THE DATA:
━━━━━━━━━━━━━━━━━━━━

(* ===== verification/FeatureSpec.v ===== *)
(** GET_STATUS, SET_FEATURE and CLEAR_FEATURE: what DeviceStandardReq.c answers
    and stores. *)

From stdpp Require Import base tactics option list numbers.
From Stdlib Require Import ZArith Lia.
From S2P Require Import Prelude Hardware Endpoint USBController ControlStream.
From S2P Require Import DeviceStandardReq ControlRequest Joystick JoystickSpec.

Abbreviation VC := Virtual_Controller.

(** The status words of the USB specification: self powered and remote wake-up
    for the device, halted for an endpoint. *)
Definition device_status (w : World VC) : Z :=
  (if USB_Device_CurrentlySelfPowered w then 1 else 0) +
  (if USB_Device_RemoteWakeupEnabled w then 2 else 0).

Definition endpoint_halted {HW : Hardware} (ep : Z) (t : trace) : bool :=
  tst (u8 (hw_read (Wr UENUM ep :: t) UECONX)) (bit STALLRQ).

(** The endpoint a request names. *)
Definition request_endpoint (w : World VC) : Z := Z.land (u8 (wIndex (USB_ControlRequest w))) 0x0F.

Section Status.
Context {HW : Hardware} {RH : ReadyHost}.

(** Sending the two bytes of a status word and taking the acknowledgement. *)
Lemma send_status fuel v (w0 w : World VC) : is_u8 v -> (0 < fuel)%nat ->
  (forall t, selected t = 0 -> (length (packets (tr w0)) < length (packets t))%nat ->
     tst (u8 (hw_read t UEINTX)) (bit RXOUTI) = true) ->
  tst (bmRequestType (USB_ControlRequest w)) REQDIR_DEVICETOHOST = true ->
  selected (tr w) = 0 -> bank (tr w) = [] -> packets (tr w) = packets (tr w0) ->
  wp true (Endpoint_ClearSETUP;; Endpoint_Write_16_LE v;; Endpoint_ClearIN;;
           Endpoint_ClearStatusStage fuel)
    (fun _ w' => packets (tr w') = packets (tr w0) ++ [(0, [v; 0])]) w.
Proof.
  intros Hv Hf Hout Hd Hs Hb Hp. pose proof (ctl_start w Hs) as H. rewrite Hb in H.
  apply wp_bind. ctl_step ClearSETUP_ctl H. intros [] w1 H1.
  unfold Endpoint_Write_16_LE. change 0xFF with (Z.ones 8). unfold is_u8 in Hv.
  rewrite Z.land_ones, Z.shiftr_div_pow2, Z.div_small, (Z.mod_small v) by lia.
  apply wp_bind, wp_bind. ctl_step Write_8_ctl H1. intros [] w2 H2. ctl_step Write_8_ctl H2.
  intros [] w3 H3. apply wp_bind. ctl_step ClearIN_ctl H3. intros [] w4 H4.
  ctl_step StatusOUT_ctl H4. { by rewrite Hp. }
  intros [] w5 (_ & _ & _ & Hp5 & _). rewrite Hp5, Hp. done.
Qed.
End Status.

(** GET_STATUS terminates against a host that acknowledges the answer, having
    sent exactly one packet with the status word: for the device its power source
    and whether remote wake-up is enabled, for an endpoint that exists whether it
    is halted. *)
Theorem GetStatus_answers {HW : Hardware} {RH : ReadyHost} fuel (w : World VC) :
  (forall t, selected t = 0 -> (length (packets (tr w)) < length (packets t))%nat ->
     tst (u8 (hw_read t UEINTX)) (bit RXOUTI) = true) ->
  (0 < fuel)%nat -> selected (tr w) = 0 -> bank (tr w) = [] ->
  let bm := bmRequestType (USB_ControlRequest w) in
  bm = 0x80 \/ (bm = 0x82 /\ request_endpoint w < ENDPOINT_TOTAL_ENDPOINTS) ->
  exists w', USB_Device_GetStatus fuel w = Ret tt w' /\
    packets (tr w') = packets (tr w) ++
      [(0, [if bm =? 0x80 then device_status w
            else if endpoint_halted (request_endpoint w) (tr w) then 1 else 0; 0])].
Proof.
  intros Hout Hf Hs Hb bm Hbm. apply wp_total_run_unit. unfold USB_Device_GetStatus, GetStatus_value.
  apply wp_bind, wp_bind, wp_gets. fold bm.
  change (Z.lor (Z.lor REQDIR_DEVICETOHOST REQTYPE_STANDARD) REQREC_DEVICE) with 0x80.
  change (Z.lor (Z.lor REQDIR_DEVICETOHOST REQTYPE_STANDARD) REQREC_ENDPOINT) with 0x82.
  destruct Hbm as [Hbm|[Hbm He]]; rewrite Hbm; cbn [Z.eqb Pos.eqb].
  - apply wp_bind, wp_gets, wp_bind, wp_gets, wp_ret. eapply wp_mono.
    + apply (send_status fuel _ w); try done; [|by fold bm; rewrite Hbm].
      destruct (USB_Device_CurrentlySelfPowered w), (USB_Device_RemoteWakeupEnabled w); done.
    + intros [] w' ->. unfold device_status.
      by destruct (USB_Device_CurrentlySelfPowered w), (USB_Device_RemoteWakeupEnabled w).
  - change ENDPOINT_EPNUM_MASK with 0x0F. fold (request_endpoint w).
    rewrite (proj2 (Z.leb_gt _ _) He).
    assert (u8 (Z.land (request_endpoint w) 0x0F) = request_endpoint w) as Hep.
    { unfold request_endpoint. rewrite <- Z.land_assoc. apply u8_small. unfold is_u8.
      change 256 with (2 ^ 8). apply land_range; [lia|]. apply u8_range. }
    unfold Endpoint_SelectEndpoint, Endpoint_IsStalled, test_bits. change ENDPOINT_EPNUM_MASK with 0x0F.
    apply wp_bind, wp_wr, wp_bind, wp_bind, wp_rd, wp_ret, wp_bind, wp_wr, wp_ret.
    cbn [reg_trunc tr upd_tr]. rewrite Hep. fold (endpoint_halted (request_endpoint w) (tr w)).
    eapply wp_mono.
    + apply (send_status fuel _ w); try done; [by destruct (endpoint_halted _ _)|].
      cbn. by fold bm; rewrite Hbm.
    + by intros [] w' ->.
Qed.

(** SET_FEATURE and CLEAR_FEATURE for remote wake-up terminate against a ready
    host: they enable or disable it, send the empty status packet and nothing else,
    and the change shows in the next device status. *)
Theorem RemoteWakeup_feature {HW : Hardware} {RH : ReadyHost} fuel (w : World VC) :
  (0 < fuel)%nat -> bmRequestType (USB_ControlRequest w) = 0 ->
  u8 (wValue (USB_ControlRequest w)) = FEATURE_SEL_DeviceRemoteWakeup ->
  let on := bRequest (USB_ControlRequest w) =? REQ_SetFeature in
  exists w', USB_Device_ClearSetFeature fuel w = Ret tt w' /\
    USB_Device_RemoteWakeupEnabled w' = on /\
    device_status w' = (if USB_Device_CurrentlySelfPowered w then 1 else 0) + (if on then 2 else 0) /\
    packets (tr w') = packets (tr w) ++ [(0, [])].
Proof.
  intros Hf Hbm Hv on. apply wp_total_run_unit. unfold USB_Device_ClearSetFeature, ClearSetFeature_apply.
  apply wp_bind, wp_bind, wp_gets. rewrite Hbm, Hv. cbn [Z.land Z.eqb REQREC_DEVICE Pos.eqb
    FEATURE_SEL_DeviceRemoteWakeup]. apply wp_bind, wp_modify, wp_ret. fold on.
  unfold when, Endpoint_SelectEndpoint. apply wp_bind, wp_wr.
  eapply wp_mono; [apply finish_request; [done|done|done|cbn; by rewrite Hbm]|].
  intros [] w' Hc. destruct (ctl_globals _ _ _ _ Hc) as (_ & _ & _ & Hr & Hsp & _).
  destruct Hc as (_ & _ & _ & Hp & _). cbn in Hr, Hsp, Hp.
  unfold device_status. rewrite Hr, Hsp, Hp. done.
Qed.

(** A board whose host answers at once and whose endpoints are halted. *)
Definition halted_hw : Hardware :=
  {| hw_read := fun t r => match r with
       | UEINTX => Z.lor (bit TXINI) (bit RXOUTI) | UECONX => bit STALLRQ | _ => 0 end;
     hw_irq := fun _ => false; hw_signature := fun _ => 0 |}.

Lemma halted_ready : ReadyHost (HW := halted_hw).
Proof. split; done. Qed.

Lemma GetStatus_answers_witness :
  exists w', USB_Device_GetStatus (HW := halted_hw) 5
      (upd_ControlRequest (mkRequest 0x82 0 0 0x81 2) power_on) = Ret tt w' /\
    packets (tr w') = [] ++ [(0, [1; 0])].
Proof.
  apply (GetStatus_answers (HW := halted_hw) (RH := halted_ready) 5
           (upd_ControlRequest (mkRequest 0x82 0 0 0x81 2) power_on)); try reflexivity.
  - lia.
  - right. split; reflexivity.
Defined.

Lemma RemoteWakeup_feature_witness :
  exists w', USB_Device_ClearSetFeature (HW := halted_hw) 5
      (upd_ControlRequest (mkRequest 0 3 1 0 0) power_on) = Ret tt w' /\
    USB_Device_RemoteWakeupEnabled w' = true /\ device_status w' = 0 + 2 /\
    packets (tr w') = [] ++ [(0, [])].
Proof.
  apply (RemoteWakeup_feature (HW := halted_hw) (RH := halted_ready) 5
           (upd_ControlRequest (mkRequest 0 3 1 0 0) power_on)); try reflexivity. lia.
Defined.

━━━━━━━━━━━━━━━━━━━━

Look through the records above and report how many lines hold the word "that", giving only the number.

2